Once the line with "Proof. intros Hc." is found in the entries below, print it and each following line exactly, stopping after the line with "(hlen + tcphdr_size"; print nothing else.

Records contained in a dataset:

********

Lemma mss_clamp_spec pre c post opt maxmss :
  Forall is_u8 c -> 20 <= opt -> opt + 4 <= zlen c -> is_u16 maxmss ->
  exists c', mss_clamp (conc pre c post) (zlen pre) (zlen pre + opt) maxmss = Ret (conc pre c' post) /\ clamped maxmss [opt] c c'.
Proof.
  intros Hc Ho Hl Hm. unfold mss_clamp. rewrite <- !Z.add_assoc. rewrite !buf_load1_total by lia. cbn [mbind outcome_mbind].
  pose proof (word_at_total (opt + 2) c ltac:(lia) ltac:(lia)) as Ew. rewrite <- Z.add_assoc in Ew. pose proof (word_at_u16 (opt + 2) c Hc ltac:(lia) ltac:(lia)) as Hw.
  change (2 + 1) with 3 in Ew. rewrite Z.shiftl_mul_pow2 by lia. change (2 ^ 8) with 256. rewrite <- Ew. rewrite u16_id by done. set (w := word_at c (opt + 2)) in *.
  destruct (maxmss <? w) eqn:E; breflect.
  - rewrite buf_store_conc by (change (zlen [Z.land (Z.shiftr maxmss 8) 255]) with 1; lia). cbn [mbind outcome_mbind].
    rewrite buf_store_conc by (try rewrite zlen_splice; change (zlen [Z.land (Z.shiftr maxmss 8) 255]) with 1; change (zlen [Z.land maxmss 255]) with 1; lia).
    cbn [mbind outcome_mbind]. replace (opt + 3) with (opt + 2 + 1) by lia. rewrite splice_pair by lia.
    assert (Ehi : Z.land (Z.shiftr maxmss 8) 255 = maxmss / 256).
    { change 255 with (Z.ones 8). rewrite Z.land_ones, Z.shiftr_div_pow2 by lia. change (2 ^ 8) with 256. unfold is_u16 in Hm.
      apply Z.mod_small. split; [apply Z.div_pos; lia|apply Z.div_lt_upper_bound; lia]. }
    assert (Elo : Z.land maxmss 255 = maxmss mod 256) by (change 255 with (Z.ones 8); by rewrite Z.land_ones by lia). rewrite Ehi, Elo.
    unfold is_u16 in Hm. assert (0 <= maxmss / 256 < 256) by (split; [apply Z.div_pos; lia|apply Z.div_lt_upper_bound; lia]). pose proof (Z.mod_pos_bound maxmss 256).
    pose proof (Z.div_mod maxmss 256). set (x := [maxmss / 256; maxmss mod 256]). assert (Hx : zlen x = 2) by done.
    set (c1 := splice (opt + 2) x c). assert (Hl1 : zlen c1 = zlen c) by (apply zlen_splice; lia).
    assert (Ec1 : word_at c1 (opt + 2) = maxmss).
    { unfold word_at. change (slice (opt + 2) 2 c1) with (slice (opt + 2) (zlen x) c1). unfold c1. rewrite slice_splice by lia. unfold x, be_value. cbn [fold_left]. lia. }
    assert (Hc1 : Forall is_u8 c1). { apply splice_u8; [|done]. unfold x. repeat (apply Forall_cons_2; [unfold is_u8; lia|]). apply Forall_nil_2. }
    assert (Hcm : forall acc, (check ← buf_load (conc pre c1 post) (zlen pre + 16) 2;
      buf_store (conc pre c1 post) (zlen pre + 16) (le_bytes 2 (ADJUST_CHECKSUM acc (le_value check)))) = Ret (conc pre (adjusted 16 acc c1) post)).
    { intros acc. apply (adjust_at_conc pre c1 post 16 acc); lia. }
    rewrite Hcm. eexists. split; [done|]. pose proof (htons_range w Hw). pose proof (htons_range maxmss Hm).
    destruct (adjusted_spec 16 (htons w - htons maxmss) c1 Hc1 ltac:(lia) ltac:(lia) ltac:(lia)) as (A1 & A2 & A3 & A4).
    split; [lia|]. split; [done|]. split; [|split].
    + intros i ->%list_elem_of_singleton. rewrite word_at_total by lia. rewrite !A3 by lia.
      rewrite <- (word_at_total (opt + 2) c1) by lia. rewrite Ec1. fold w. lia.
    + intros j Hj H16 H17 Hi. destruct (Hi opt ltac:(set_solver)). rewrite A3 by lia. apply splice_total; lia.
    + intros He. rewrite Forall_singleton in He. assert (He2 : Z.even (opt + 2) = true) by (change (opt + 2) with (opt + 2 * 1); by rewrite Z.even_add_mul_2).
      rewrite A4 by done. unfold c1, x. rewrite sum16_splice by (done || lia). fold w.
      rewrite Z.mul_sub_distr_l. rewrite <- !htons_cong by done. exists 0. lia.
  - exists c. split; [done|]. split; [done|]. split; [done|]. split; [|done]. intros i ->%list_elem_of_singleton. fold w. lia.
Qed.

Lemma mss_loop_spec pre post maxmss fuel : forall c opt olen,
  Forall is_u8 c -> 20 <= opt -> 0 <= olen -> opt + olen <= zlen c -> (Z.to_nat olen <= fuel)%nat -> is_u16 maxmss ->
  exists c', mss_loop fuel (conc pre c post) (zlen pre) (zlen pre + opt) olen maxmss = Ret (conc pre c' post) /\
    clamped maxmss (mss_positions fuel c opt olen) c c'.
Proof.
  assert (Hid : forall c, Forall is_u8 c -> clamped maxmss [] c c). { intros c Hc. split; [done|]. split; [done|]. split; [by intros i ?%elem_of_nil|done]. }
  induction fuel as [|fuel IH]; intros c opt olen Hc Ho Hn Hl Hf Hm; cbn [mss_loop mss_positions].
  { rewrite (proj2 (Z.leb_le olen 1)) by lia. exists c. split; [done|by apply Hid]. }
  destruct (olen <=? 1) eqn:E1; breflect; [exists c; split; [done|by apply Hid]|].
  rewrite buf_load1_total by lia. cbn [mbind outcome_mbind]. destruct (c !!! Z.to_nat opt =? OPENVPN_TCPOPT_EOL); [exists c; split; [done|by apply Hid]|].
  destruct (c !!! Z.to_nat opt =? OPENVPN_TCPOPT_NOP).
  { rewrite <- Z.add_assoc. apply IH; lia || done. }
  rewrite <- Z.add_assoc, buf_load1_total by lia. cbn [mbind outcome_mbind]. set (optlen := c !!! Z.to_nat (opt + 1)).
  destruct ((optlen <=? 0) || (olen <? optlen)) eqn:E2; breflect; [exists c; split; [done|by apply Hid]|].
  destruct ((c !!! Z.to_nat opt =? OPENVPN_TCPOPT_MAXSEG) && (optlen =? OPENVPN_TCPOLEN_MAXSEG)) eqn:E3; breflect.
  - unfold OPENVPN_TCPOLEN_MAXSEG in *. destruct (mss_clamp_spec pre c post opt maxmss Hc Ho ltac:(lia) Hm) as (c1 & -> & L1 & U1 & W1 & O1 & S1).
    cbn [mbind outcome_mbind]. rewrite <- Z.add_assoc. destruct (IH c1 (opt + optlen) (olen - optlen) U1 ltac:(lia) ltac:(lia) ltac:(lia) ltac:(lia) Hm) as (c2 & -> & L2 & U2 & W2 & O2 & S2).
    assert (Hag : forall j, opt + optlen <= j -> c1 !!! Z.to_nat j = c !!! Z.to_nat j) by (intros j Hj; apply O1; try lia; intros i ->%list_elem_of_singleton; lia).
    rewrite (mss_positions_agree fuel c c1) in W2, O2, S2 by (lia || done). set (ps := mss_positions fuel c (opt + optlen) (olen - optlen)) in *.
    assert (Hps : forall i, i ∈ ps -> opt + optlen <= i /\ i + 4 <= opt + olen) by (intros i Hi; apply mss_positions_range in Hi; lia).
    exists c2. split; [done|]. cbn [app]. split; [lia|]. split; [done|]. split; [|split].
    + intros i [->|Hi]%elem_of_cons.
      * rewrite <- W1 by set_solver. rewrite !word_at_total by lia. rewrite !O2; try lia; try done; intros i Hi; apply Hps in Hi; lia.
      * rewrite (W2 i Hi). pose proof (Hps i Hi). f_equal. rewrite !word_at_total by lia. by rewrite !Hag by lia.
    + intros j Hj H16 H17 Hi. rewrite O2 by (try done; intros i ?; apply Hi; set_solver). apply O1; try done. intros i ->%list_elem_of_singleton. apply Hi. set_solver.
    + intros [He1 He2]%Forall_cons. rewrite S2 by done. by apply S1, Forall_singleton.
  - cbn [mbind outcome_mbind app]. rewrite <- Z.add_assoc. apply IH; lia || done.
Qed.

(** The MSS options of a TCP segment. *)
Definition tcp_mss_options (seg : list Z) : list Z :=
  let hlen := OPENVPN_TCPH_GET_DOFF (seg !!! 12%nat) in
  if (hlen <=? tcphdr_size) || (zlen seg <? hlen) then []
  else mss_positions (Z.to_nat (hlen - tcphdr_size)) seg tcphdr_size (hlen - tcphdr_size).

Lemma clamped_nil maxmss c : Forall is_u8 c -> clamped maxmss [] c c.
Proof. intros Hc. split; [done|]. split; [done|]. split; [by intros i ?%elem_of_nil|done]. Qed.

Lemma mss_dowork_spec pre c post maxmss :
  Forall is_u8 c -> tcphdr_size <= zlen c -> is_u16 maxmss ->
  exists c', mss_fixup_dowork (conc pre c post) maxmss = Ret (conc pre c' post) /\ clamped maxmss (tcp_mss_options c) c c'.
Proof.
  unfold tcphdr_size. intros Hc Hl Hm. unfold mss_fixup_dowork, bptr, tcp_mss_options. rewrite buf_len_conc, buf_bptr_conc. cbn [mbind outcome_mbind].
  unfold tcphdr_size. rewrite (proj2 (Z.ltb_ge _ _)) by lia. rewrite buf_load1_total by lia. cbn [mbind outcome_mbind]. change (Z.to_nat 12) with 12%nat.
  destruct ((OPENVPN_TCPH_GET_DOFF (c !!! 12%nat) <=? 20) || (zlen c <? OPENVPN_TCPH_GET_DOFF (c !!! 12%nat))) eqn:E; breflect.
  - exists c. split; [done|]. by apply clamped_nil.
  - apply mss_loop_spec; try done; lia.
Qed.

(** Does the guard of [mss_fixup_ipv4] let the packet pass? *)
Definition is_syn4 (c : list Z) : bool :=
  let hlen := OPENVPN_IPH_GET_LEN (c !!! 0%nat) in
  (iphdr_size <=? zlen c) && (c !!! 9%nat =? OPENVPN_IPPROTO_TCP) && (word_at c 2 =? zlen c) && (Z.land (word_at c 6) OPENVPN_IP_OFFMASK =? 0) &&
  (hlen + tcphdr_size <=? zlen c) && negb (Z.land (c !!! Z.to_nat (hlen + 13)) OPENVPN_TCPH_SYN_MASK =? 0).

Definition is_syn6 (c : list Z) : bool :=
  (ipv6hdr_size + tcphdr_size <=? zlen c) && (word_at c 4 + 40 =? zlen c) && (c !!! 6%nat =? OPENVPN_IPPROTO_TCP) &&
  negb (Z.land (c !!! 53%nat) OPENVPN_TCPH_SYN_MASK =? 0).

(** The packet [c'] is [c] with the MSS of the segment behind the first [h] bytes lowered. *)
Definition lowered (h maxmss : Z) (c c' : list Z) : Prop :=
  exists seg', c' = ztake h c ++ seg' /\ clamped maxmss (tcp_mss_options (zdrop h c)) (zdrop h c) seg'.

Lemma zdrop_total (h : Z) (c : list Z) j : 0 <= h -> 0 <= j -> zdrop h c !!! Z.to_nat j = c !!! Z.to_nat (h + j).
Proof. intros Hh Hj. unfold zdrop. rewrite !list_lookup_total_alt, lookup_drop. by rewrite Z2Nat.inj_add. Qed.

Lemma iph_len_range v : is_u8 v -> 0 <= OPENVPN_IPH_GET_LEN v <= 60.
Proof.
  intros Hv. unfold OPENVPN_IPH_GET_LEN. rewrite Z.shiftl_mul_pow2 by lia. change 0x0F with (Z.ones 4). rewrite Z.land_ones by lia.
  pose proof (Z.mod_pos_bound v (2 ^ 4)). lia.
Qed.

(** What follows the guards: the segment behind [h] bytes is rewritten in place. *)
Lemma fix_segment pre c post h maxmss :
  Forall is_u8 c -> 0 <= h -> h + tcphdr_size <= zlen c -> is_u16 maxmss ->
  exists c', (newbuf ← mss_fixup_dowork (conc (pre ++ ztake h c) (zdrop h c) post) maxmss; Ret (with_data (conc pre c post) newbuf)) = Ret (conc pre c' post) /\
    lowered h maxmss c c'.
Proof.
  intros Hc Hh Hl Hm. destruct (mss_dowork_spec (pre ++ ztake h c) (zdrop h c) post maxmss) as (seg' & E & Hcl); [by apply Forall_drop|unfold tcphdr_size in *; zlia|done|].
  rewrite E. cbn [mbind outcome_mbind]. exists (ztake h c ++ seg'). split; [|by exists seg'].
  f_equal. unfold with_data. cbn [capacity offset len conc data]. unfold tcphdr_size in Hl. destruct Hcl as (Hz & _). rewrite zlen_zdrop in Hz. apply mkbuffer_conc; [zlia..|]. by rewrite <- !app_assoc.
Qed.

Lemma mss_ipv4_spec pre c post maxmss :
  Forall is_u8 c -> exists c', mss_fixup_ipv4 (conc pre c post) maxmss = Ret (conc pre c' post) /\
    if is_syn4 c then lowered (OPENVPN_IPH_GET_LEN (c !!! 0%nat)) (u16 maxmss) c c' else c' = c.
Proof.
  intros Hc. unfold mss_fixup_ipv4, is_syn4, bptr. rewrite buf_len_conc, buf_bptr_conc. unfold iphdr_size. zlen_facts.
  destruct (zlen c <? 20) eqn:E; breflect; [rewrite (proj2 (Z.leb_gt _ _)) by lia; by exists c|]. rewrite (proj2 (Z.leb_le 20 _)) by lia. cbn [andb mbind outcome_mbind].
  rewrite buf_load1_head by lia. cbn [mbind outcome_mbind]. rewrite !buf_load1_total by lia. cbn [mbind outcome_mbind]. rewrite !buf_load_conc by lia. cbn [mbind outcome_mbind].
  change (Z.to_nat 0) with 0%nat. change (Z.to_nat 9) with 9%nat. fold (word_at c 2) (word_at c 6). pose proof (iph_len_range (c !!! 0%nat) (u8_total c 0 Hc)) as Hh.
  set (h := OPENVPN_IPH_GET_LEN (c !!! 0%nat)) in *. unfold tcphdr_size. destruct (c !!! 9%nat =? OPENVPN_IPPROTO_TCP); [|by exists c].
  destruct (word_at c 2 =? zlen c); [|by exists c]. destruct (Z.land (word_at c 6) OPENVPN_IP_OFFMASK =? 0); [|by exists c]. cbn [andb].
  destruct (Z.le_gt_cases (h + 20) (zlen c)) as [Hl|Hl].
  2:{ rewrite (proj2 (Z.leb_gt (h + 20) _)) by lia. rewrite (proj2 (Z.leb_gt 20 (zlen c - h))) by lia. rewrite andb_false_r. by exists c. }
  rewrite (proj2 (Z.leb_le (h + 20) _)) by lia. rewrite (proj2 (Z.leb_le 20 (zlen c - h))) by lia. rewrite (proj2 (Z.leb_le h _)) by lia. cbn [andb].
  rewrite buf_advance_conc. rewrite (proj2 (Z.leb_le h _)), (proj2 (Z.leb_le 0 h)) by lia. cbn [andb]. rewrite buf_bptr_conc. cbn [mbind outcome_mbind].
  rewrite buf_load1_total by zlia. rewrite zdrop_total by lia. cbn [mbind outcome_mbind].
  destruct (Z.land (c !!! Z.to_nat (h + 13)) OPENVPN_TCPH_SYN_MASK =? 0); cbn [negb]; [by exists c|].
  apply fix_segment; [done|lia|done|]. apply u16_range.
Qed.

********

#### Problem solution
Proof. intros Hc. split; [done|]. split; [done|]. split; [by intros i ?%elem_of_nil|done]. Qed.

Lemma mss_dowork_spec pre c post maxmss :
  Forall is_u8 c -> tcphdr_size <= zlen c -> is_u16 maxmss ->
  exists c', mss_fixup_dowork (conc pre c post) maxmss = Ret (conc pre c' post) /\ clamped maxmss (tcp_mss_options c) c c'.
Proof.
  unfold tcphdr_size. intros Hc Hl Hm. unfold mss_fixup_dowork, bptr, tcp_mss_options. rewrite buf_len_conc, buf_bptr_conc. cbn [mbind outcome_mbind].
  unfold tcphdr_size. rewrite (proj2 (Z.ltb_ge _ _)) by lia. rewrite buf_load1_total by lia. cbn [mbind outcome_mbind]. change (Z.to_nat 12) with 12%nat.
  destruct ((OPENVPN_TCPH_GET_DOFF (c !!! 12%nat) <=? 20) || (zlen c <? OPENVPN_TCPH_GET_DOFF (c !!! 12%nat))) eqn:E; breflect.
  - exists c. split; [done|]. by apply clamped_nil.
  - apply mss_loop_spec; try done; lia.
Qed.

(** Does the guard of [mss_fixup_ipv4] let the packet pass? *)
Definition is_syn4 (c : list Z) : bool :=
  let hlen := OPENVPN_IPH_GET_LEN (c !!! 0%nat) in
  (iphdr_size <=? zlen c) && (c !!! 9%nat =? OPENVPN_IPPROTO_TCP) && (word_at c 2 =? zlen c) && (Z.land (word_at c 6) OPENVPN_IP_OFFMASK =? 0) &&
  (hlen + tcphdr_size <=? zlen c) && negb (Z.land (c !!! Z.to_nat (hlen + 13)) OPENVPN_TCPH_SYN_MASK =? 0).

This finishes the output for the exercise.